Since we lucked onto a hardback copy of the book, it has become our lifestyle bible, and like any good apostle, we are assisting Beth in spreading the gospel. We applaud her work as a remarkable accomplishment as she explains why Wabi Sabi has remained obscure in the west for so long: the term is, believe it or not, hardly ever discussed in its native country. Yes, wabi sabi is a way of experiencing life that is woven into Japanese upbringing rather than something that is explicitly taught and/or studied, despite the fact that it is practiced on a daily basis in Japan.
Kempton set out to learn how Westerners may get back to simpler, more fulfilling lives after having a revelation about modern society and how we battle as a group with stress, money, employment, and looks that leaves us unhappy in our personal lives. “A life filled with beauty, connected to nature, pulsating with the energy of daily wellbeing, and constructed around what really matters to us.”
Kempton, who had previously lived in Japan and earned a Master’s degree there, knew she had to go back to study the way of life there. Finding a new purpose in life “reminded me of the underlying grace, tranquility, and sense of appreciation in Japan…hinting at life lessons tucked within the sleeves of the cultural kimono.” I set out to uncover the hidden truth because I thought it might have something to do with the elusive idea of wabi sabi.
Wabi is about discovering beauty in minimalism, spiritual richness, and tranquility in distancing oneself from the world of things.

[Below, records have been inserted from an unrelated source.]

(** * Laplace-Beltrami matrix assembly (mindboggle/shapes/laplace_beltrami.py)

    A shallow embedding of [computeAB] and [fem_laplacian].

    Numeric model.  The source computes in float64 through numpy.  Here a
    float is a real number ([R]): rounding, overflow and the non-finite
    values (inf, nan) are not represented.  numpy's float division never
    raises (x/0 gives inf or nan and a warning), so division is the total
    [Rdiv]; results that depend on the value of a quotient by zero are never
    stated.  Python exceptions are the [Raise] outcomes of [result]. *)

From Stdlib Require Import Ascii String.
From Stdlib Require Import Reals List ZArith Lia Lra Bool FinFun Permutation.
Import ListNotations.
Open Scope R_scope.

Set Implicit Arguments.

(** ** Exceptions and the error monad *)

Inductive exn : Type :=
| IndexError
| ValueError
| SolverError.

Inductive result (A : Type) : Type :=
| Ok (a : A)
| Raise (e : exn).

Arguments Ok {A} a.
Arguments Raise {A} e.

Definition bind {A B : Type} (c : result A) (k : A -> result B) : result B :=
  match c with
  | Ok a => k a
  | Raise e => Raise e
  end.

Notation "x <- c ;; k" := (bind c (fun x => k))
  (at level 61, c at next level, right associativity).

Fixpoint mapM {A B : Type} (f : A -> result B) (l : list A) : result (list B) :=
  match l with
  | [] => Ok []
  | x :: xs => y <- f x ;; ys <- mapM f xs ;; Ok (y :: ys)
  end.

(** ** numpy arrays as nested lists *)

Definition array1 := list R.
Definition array2 := list (list R).
Definition array3 := list (list (list R)).

(** [np.array(a)] of a list of lists is two-dimensional when [a] is not
    empty and its rows have one length; otherwise it is a one-dimensional
    array (of floats when empty, of objects when ragged). *)
Definition is_2d {X : Type} (a : list (list X)) : bool :=
  match a with
  | [] => false
  | r :: rs => forallb (fun r' => Nat.eqb (length r') (length r)) rs
  end.

Definition get {X : Type} (l : list X) (n : nat) : result X :=
  match nth_error l n with
  | Some x => Ok x
  | None => Raise IndexError
  end.

(** [a[:, c]] *)
Definition column {X : Type} (c : nat) (a : list (list X)) : result (list X) :=
  if is_2d a then mapM (fun r => get r c) a else Raise IndexError.

(** An index [i] into an axis of length [n]: numpy accepts [-n <= i < n]
    and counts negative ones from the end. *)
Definition norm_index (n : nat) (i : Z) : result nat :=
  if ((0 <=? i) && (i <? Z.of_nat n))%Z then Ok (Z.to_nat i)
  else if ((- Z.of_nat n <=? i) && (i <? 0))%Z then Ok (Z.to_nat (i + Z.of_nat n))
  else Raise IndexError.
(** HTTP whitespace: tab, line feed, carriage return, space. *)
Definition is_http_whitespace (c : ascii) : bool :=
  code_in c [9; 10; 13; 32]%N.

Fixpoint strip_leading (l : list ascii) : list ascii :=
  match l with
  | c :: r => if is_http_whitespace c then strip_leading r else l
  | [] => []
  end.

Definition normalize_value (v : string) : string :=
  string_of_list_ascii
    (rev (strip_leading (rev (strip_leading (chars v))))).

(** A normalized value is a header value when it holds no NUL, line feed
    or carriage return. *)
Definition is_header_value (v : string) : bool :=
  forallb (λ c, negb (code_in c [0; 10; 13]%N)) (chars v).

Definition HeaderList := list (string * string).

(** [new Headers(init)] for a record [init]: every entry is appended in
    turn, and an entry that is not a header makes the constructor throw. *)
Fixpoint Headers_new (init : list (string * string)) : Completion HeaderList :=
  match init with
  | [] => Return []
  | (name, value) :: rest =>
      let value := normalize_value value in
      if is_header_name name && is_header_value value then
        match Headers_new rest with
        | Return l => Return ((name, value) :: l)
        | Throw e => Throw e
        end
      else Throw (TypeError "Invalid header")
  end.

Record ResponseInit := {
  init_status : Z;
  init_statusText : string;
  init_headers : HeaderList;
}.

Record Response := {
  resp_status : Z;
  resp_statusText : string;
  resp_headers : HeaderList;
  resp_body : string;
}.

(** A reason phrase holds tabs, spaces, visible characters and bytes above
    127. *)
Definition is_reason_phrase (s : string) : bool :=
  forallb (λ c, code_in c [9]%N || in_range c 32 126 || in_range c 128 255)
          (chars s).

Definition is_null_body_status (n : Z) : bool :=
  existsb (Z.eqb n) [101; 103; 204; 205; 304].

(** Names a response's header list refuses, whatever their case. *)
Definition is_forbidden_response_header (name : string) : bool :=
  existsb (String.eqb (toLowerCase name)) ["set-cookie"; "set-cookie2"].

Definition contains_header (name : string) (l : HeaderList) : bool :=
  existsb (λ h, String.eqb (toLowerCase h.1) (toLowerCase name)) l.

(** [new Response(body, init)] for a string [body].  The status is an
    [unsigned short]; a status outside 200..599 is a [RangeError]; a string
    body, even the empty one, is a body, which a null body status refuses;
    a body that is a string brings its content type when the headers have
    none. *)
Definition Response_new (body : string) (init : ResponseInit)
    : Completion Response :=
  let st := init_status init mod 65536 in
  if negb ((200 <=? st) && (st <=? 599)) then
    Throw (RangeError "status must be in the range of 200 to 599")
  else if negb (is_reason_phrase (init_statusText init)) then
    Throw (TypeError "Invalid statusText")
  else
    let hs := filter (λ h, is_forbidden_response_header h.1 = false)
                     (init_headers init) in
    if is_null_body_status st then
      Throw (TypeError "Response with null body status cannot have body")
    else
      let hs :=
        if contains_header "Content-Type" hs then hs
        else (hs ++ [("content-type", "text/plain;charset=UTF-8")])%list in
      Return {| resp_status := st;
                resp_statusText := init_statusText init;
                resp_headers := hs;
                resp_body := body |}.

Sabi is interested in the passage of time, how all things develop and deteriorate, and how aging changes the way those things look.
Wabi Sabi is the acceptance and appreciation of everything’s transience, imperfection, and incompleteness.

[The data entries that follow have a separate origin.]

(** C4: when every parameter on [param_list] carries its wrap metadata (the
    callback's own assertion), the exit callback makes, for each parameter
    in list order, a broadcast of its data from the first rank of the data
    parallel group exactly if the parameter is marked replicated and its
    wrapped tensor is not sharded, and then, whatever those flags are, the
    call that releases its torch payload. *)
Theorem _post_context_exec_broadcasts_and_releases :
  forall (rt : Runtime) (s : State) (l : list nat) (src_rank : Z) (others : list Z),
    param_list (self s) = Some l ->
    get_ranks_in_group rt = src_rank :: others ->
    (forall p, p ∈ l ->
       wrapped s p /\ is_Some (param_is_replicated (params s !!! p))) ->
    let s' := fst (_post_context_exec rt s) in
    let made := flat_map (exit_events s src_rank) l in
    trace s' = trace s ++ made
    /\ (forall p, p ∈ l ->
          ((exists tensor src group, Broadcast p tensor src group ∈ made)
           <-> replicated_and_unsharded (params s !!! p) = true)
          /\ (replicated_and_unsharded (params s !!! p) = true ->
              Broadcast p (data (params s !!! p)) src_rank (dp_process_group (self s))
              ∈ made)
          /\ RemoveTorchPayload p ∈ made).
Proof.
  intros rt s l src_rank others Hl Hranks Hlisted s' made.
  split.
  - subst s'. cbv [_post_context_exec bind lift_result getattr_self gets ret raise modify].
    rewrite Hranks. cbn [py_index lookup list_lookup]. rewrite Hl.
    rewrite (for_each_broadcast_and_release src_rank l s Hlisted).
    subst made. generalize (flat_map (exit_events s src_rank) l) as evs. intros evs.
    destruct s as [cs hook old_hook [strategy pl counter sd group cfg [fan|] [cpu|] [cuda|]]
                     ps bufs g tr]; reflexivity.
  - intros p Hp. subst made.
    assert (Hin : forall e, e ∈ flat_map (exit_events s src_rank) l
                            <-> exists x, x ∈ l /\ e ∈ exit_events s src_rank x).
    { intros e. rewrite list_elem_of_In, in_flat_map. split.
      - intros (x & Hx & He). exists x. rewrite !list_elem_of_In. auto.
      - intros (x & Hx & He). exists x. rewrite <- !list_elem_of_In. auto. }
    split_and!.
    + split.
      * intros (tensor & src & group & Hb). apply Hin in Hb as (x & _ & Hb).
        unfold exit_events in Hb.
        destruct (replicated_and_unsharded (params s !!! x)) eqn:Hx; cbn in Hb.
        -- apply elem_of_cons in Hb as [Hb|Hb].
           ++ inversion Hb; subst. exact Hx.
           ++ apply elem_of_cons in Hb as [Hb|Hb]; [discriminate|inversion Hb].
        -- apply elem_of_cons in Hb as [Hb|Hb]; [discriminate|inversion Hb].
      * intros Hdue. eexists _, _, _. apply Hin. exists p. split; [exact Hp|].
        unfold exit_events. rewrite Hdue. constructor.
    + intros Hdue. apply Hin. exists p. split; [exact Hp|].
      unfold exit_events. rewrite Hdue. constructor.
    + apply Hin. exists p. split; [exact Hp|].
      unfold exit_events. apply elem_of_app. right. constructor.
Qed.

(** The hook keeps every listed parameter wrapped. *)
Lemma adapt_param_listed (param : nat) (s s' : State) (r : result unit) :
  adapt_param param s = (s', r) -> listed_wrapped s -> listed_wrapped s'.
Proof.
  intros Hrun (l & Hl & Hlisted).
  destruct (hasattr_colo_attr (params s !!! param)) eqn:Hattr.
  - rewrite (adapt_param_wrapped s param Hattr) in Hrun. inversion Hrun; subst.
    exists l. auto.
  - destruct (adapt_param_fresh s param l) as (q & Hq & Hrep & Hstep); auto.
    { unfold wrapped. rewrite Hattr. discriminate. }
    rewrite Hstep in Hrun. inversion Hrun; subst. clear Hrun Hstep.
    exists (l ++ [param]). split; [reflexivity|].
    intros p Hp. unfold wrapped. cbn.
    destruct (decide (p = param)) as [->|Hne].
    + rewrite lookup_total_insert_eq. rewrite Hq, Hrep. split; [reflexivity|eauto].
    + rewrite lookup_total_insert_ne by congruence.
      apply elem_of_app in Hp as [Hp|Hp]; [now apply Hlisted|].
      apply elem_of_cons in Hp as [Hp|Hp]; [contradiction|inversion Hp].
Qed.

Kempton is eager to explain wabi sabi because she thinks the outlook is an essential remedy for the negative state of today’s society. Wabi sabi can be viewed through a new lens that isn’t affixed to the back of your iPhone.
Wabi Sabi can be used to enhance most (if not all) facets of a person’s way of life. For us Farfetchers, Kempton’s explanation of how a wabi sabi worldview may support “soulful purchasing” is the most fascinating.
Shopping with your soul is all about choosing items that make you feel good, or that, in the words of Marie Kondo, “spark joy,” as well as those that are built to last. Kempton suggests adopting these spending practices to promote appreciation for the benefits of a simple life.
Wabi Sabi ‘Soulful Shopping’
When contemplating a new purchase, consider these three factors:
Do I cherish it? Is it something I’ll still want in 24 hours? In a year, perhaps? Longing has a certain allure. Can I hold off on getting it for a bit to make sure I actually want it?
Does it fit the stage of life I’m in now, or am I attempting to cling to the past or force myself into a certain vision of my life in the future by purchasing it?
Does it function with the other items I have?
Is it worthwhile to spend a little extra money to acquire a durable version?
Wabi Sabi Style
Although each person’s interpretation of wabi sabi is unique, and as a result, its aesthetic should come from the heart, there are a number of adjectives and phrases that are frequently used to describe it—words that Kempton refers to as “wabisabiesque”—in literature.
Wabi Sabi Style
There are a number of adjectives and expressions that are frequently associated with its aesthetic—words that Kempton describes as “wabi sabiesque”—even though the concept of wabi sabi is understood differently by each individual and therefore its style should come from the heart.